Collected data entries
(** X14. A frame that raised nothing can be shown again, any number of
    times, without any effect: the same hands on the state the frame
    left raise nothing and leave every variable as it is. *)
Theorem update_idempotent (hands : Hands) (g g' : Globals) (n : nat) :
  update hands g = Ok g' ->
  updates (repeat hands n) g' = Ok g'.
Proof.
  intros H.
  assert (Hstep : update hands g' = Ok g').
  { apply update_ok in H. destruct H as (g1 & Hg & ->).
    unfold update.
    destruct (status (game_logic g1)) eqn:Hs1.
    - pose proof (game_logic_playing g1 Hs1) as Hq. rewrite Hq in *.
      assert (Hg1 : gesture hands g1 = Ok g1).
      { destruct (status g) eqn:Hs.
        - apply (gesture_idem hands g g1 Hs Hg).
        - rewrite gesture_closed in Hg by (rewrite Hs; discriminate).
          injection Hg as <-. rewrite Hs1 in Hs. discriminate.
        - rewrite gesture_closed in Hg by (rewrite Hs; discriminate).
          injection Hg as <-. rewrite Hs1 in Hs. discriminate. }
      rewrite Hg1. cbn [bind]. rewrite Hq. reflexivity.
    - rewrite gesture_closed by (rewrite Hs1; discriminate). cbn [bind].
      rewrite game_logic_idem. reflexivity.
    - rewrite gesture_closed by (rewrite Hs1; discriminate). cbn [bind].
      rewrite game_logic_idem. reflexivity. }
  induction n as [| n IH]; simpl; [reflexivity |].
  rewrite Hstep. exact IH.
Qed.

Lemma update_idempotent_witness :
  update pinch_wall grabbed_state = Ok lost_state
  /\ updates (repeat pinch_wall 3) lost_state = Ok lost_state.
Proof.
  assert (H : update pinch_wall grabbed_state = Ok lost_state)
    by (vm_compute; reflexivity).
  split; [exact H |].
  exact (update_idempotent pinch_wall grabbed_state lost_state 3 H).
Defined.

(** ** Losing, as seen on the screen *)

Lemma init_walls_well_sized : Forall well_sized (rectList init).
Proof.
  repeat constructor; vm_compute; intros E; discriminate E.
Qed.

Lemma reachable_walls_well_sized (g : Globals) (rect : DragRect.t) :
  reachable g -> In rect (rectList g) -> well_sized rect.
Proof.
  intros Hr Hin. apply reachable_at_rest in Hr. destruct Hr as (Hl & _).
  unfold layout in Hl. injection Hl as Hrl _ _. rewrite Hrl in Hin.
  exact (proj1 (Forall_forall _ _) init_walls_well_sized rect Hin).
Qed.

(** X15. In a run of the game, a frame that starts in status [Playing]
    ends in status [Lost] exactly when the open disc of the player circle,
    where the frame left it, meets one of the walls as they are drawn
    (border included). *)
Theorem lost_iff_disc_meets_drawn_wall (hands : Hands) (g g' : Globals) :
  reachable g ->
  status g = Playing ->
  update hands g = Ok g' ->
  (status g' = Lost
   <-> exists (rect : DragRect.t) (q : R * R),
       In rect (rectList g')
       /\ in_wall rect q
       /\ (distance_to q (DragCircle.posCenter (circle g'))
           < IZR (DragCircle.radius (circle g')))%R).
Proof.
  intros Hr Hs Hu.
  pose proof (update_layout hands g g' Hu) as Hl.
  unfold layout in Hl. injection Hl as Hrl _ _.
  apply update_ok in Hu. destruct Hu as (g1 & Hg & ->).
  apply status_playing in Hs. destruct Hs as [Hgo Hgw].
  destruct (gesture_frame hands g g1 Hg) as (_ & Hgo1 & _).
  assert (Hlost : status (game_logic g1) = Lost <-> collides (game_logic g1) = true).
  { unfold status. rewrite collides_game_logic, game_logic_game_over, Hgo1, Hgo.
    cbn [orb]. destruct (collides g1); [tauto |].
    destruct (game_won (game_logic g1)); split; discriminate. }
  rewrite Hlost, collides_existsb_iff.
  split.
  - intros (rect & Hin & Hc). rewrite Hrl in Hin.
    pose proof (reachable_walls_well_sized g rect Hr Hin) as Hw.
    rewrite check_collision_sq_dist, sqrt_lt_distance in Hc.
    destruct (closest_on_wall rect (DragCircle.posCenter (circle (game_logic g1))) Hw)
      as [[H1 H2] [H3 H4]].
    exists rect, (IZR (fst (DragRect.closest rect
                              (DragCircle.posCenter (circle (game_logic g1))))),
                  IZR (snd (DragRect.closest rect
                              (DragCircle.posCenter (circle (game_logic g1)))))).
    split; [rewrite Hrl; exact Hin |].
    split; [| rewrite <- distance_distance_to; exact Hc].
    unfold in_wall; cbn [fst snd]. repeat split; apply IZR_le; assumption.
  - intros (rect & q & Hin & Hq & Hd).
    exists rect. split; [exact Hin |].
    rewrite check_collision_sq_dist, sqrt_lt_distance.
    pose proof (closest_nearest rect (DragCircle.posCenter (circle (game_logic g1)))
                                q Hq).
    lra.
Qed.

» YOUR INSTRUCTIONS: Print the first line of the records above and each line after it, exactly, through the line with "Lemma reachable_walls_well_sized (g".

» RESULT FOR THIS EXERCISE:
(** X14. A frame that raised nothing can be shown again, any number of
    times, without any effect: the same hands on the state the frame
    left raise nothing and leave every variable as it is. *)
Theorem update_idempotent (hands : Hands) (g g' : Globals) (n : nat) :
  update hands g = Ok g' ->
  updates (repeat hands n) g' = Ok g'.
Proof.
  intros H.
  assert (Hstep : update hands g' = Ok g').
  { apply update_ok in H. destruct H as (g1 & Hg & ->).
    unfold update.
    destruct (status (game_logic g1)) eqn:Hs1.
    - pose proof (game_logic_playing g1 Hs1) as Hq. rewrite Hq in *.
      assert (Hg1 : gesture hands g1 = Ok g1).
      { destruct (status g) eqn:Hs.
        - apply (gesture_idem hands g g1 Hs Hg).
        - rewrite gesture_closed in Hg by (rewrite Hs; discriminate).
          injection Hg as <-. rewrite Hs1 in Hs. discriminate.
        - rewrite gesture_closed in Hg by (rewrite Hs; discriminate).
          injection Hg as <-. rewrite Hs1 in Hs. discriminate. }
      rewrite Hg1. cbn [bind]. rewrite Hq. reflexivity.
    - rewrite gesture_closed by (rewrite Hs1; discriminate). cbn [bind].
      rewrite game_logic_idem. reflexivity.
    - rewrite gesture_closed by (rewrite Hs1; discriminate). cbn [bind].
      rewrite game_logic_idem. reflexivity. }
  induction n as [| n IH]; simpl; [reflexivity |].
  rewrite Hstep. exact IH.
Qed.

Lemma update_idempotent_witness :
  update pinch_wall grabbed_state = Ok lost_state
  /\ updates (repeat pinch_wall 3) lost_state = Ok lost_state.
Proof.
  assert (H : update pinch_wall grabbed_state = Ok lost_state)
    by (vm_compute; reflexivity).
  split; [exact H |].
  exact (update_idempotent pinch_wall grabbed_state lost_state 3 H).
Defined.

(** ** Losing, as seen on the screen *)

Lemma init_walls_well_sized : Forall well_sized (rectList init).
Proof.
  repeat constructor; vm_compute; intros E; discriminate E.
Qed.

Lemma reachable_walls_well_sized (g : Globals) (rect : DragRect.t) :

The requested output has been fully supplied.